On Rotten Tomatoes, the original Justice League earned a 40% rating while the Snyder Cut has thus far earned 75%. On Metacritic, the original earned 45% while Snyder’s version has a 55%. This suggests that critics saw an improvement overall.
There’s a reason why these two review aggregation sites have such different scores, though. Rotten Tomatoes has the best brand recognition, but it’s been criticized for using dodgy statistics to create misleading scores. That’s why so many movies receive dazzling Rotten Tomatoes scores in the 95-100% range while actually just being reasonably good. Meanwhile, Metacritic uses the same reviews to create a more balanced overview.
Rotten Tomatoes relies on a simple good/bad metric. If a review is deemed positive (say, 3.5/5 stars) then it counts toward the film’s “fresh” rating, whereas a negative review (say, 2.5/5 stars) counts toward a “rotten” score. Meanwhile, Metacritic goes into more detail regarding critics’ more nuanced opinions. This explains the different results for Zack Snyder’s Justice League: Rotten Tomatoes reflects the fact that more critics gave it a (somewhat) positive review, while Metacritic reveals that those positive reviews still contained a healthy amount of criticisms. We see this kind of split often, a similar example being Marvel’s Thor, which has a 77% on Rotten Tomatoes and 57% on Metacritic.

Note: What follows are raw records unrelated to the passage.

Lemma form_filler_stops_at_any_check_witness :
  exists a,
    skipn 4
      (fst (run (fill_otms_form (MemFS.make MemFS.esf_short) ""
                   [("sex", Value " ")] None)
                [AUnit; ABool false; ABool false; ABool true]))
    = [Ev (StatusCb stopped_msg) a]
    /\ snd (run (fill_otms_form (MemFS.make MemFS.esf_short) ""
                   [("sex", Value " ")] None)
                [AUnit; ABool false; ABool false; ABool true])
       = match a with inl _ => inl tt | inr e => inr e end.
Proof.
  apply (form_filler_stops_at_any_check (MemFS.make MemFS.esf_short) ""
           [("sex", Value " ")] None
           (fst (run (fill_otms_form (MemFS.make MemFS.esf_short) ""
                        [("sex", Value " ")] None)
                     [AUnit; ABool false; ABool false; ABool true]))
           (firstn 3
              (fst (run (fill_otms_form (MemFS.make MemFS.esf_short) ""
                           [("sex", Value " ")] None)
                        [AUnit; ABool false; ABool false; ABool true])))).
  - apply run_exec.
  - reflexivity.
Defined.

(** ** What the form filler looks up and types *)

Lemma truthy_nonempty (s : string) : truthy s = true <-> s <> EmptyString.
Proof. destruct s; cbn; split; congruence. Qed.



Section TypedByFormFiller.

Variable fs : FileSystem.
Variable r : row.

Ltac allowed_calls :=
  repeat first
    [ apply emits_ret
    | apply emits_lift_result
    | apply emits_trigger; intros ?; exact I
    | apply emits_bind; [| intros ?]
    | apply emits_try; [| intros ?] ].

This uneven scoring also works the other way, because Rotten Tomatoes tends to pull to extremes. Snyder’s Batman v Superman got 28% on Rotten Tomatoes (a firmly “rotten” score), while Metacritic offered a more mixed 44%. So if you’re really into stats, Metacritic is generally the more reliable site, but Rotten Tomatoes is usually more dramatic. And if you’re trying to convince a skeptic that the Snyder Cut is vastly superior to Whedon’s Justice League, be sure to cite the Rotten Tomatoes score.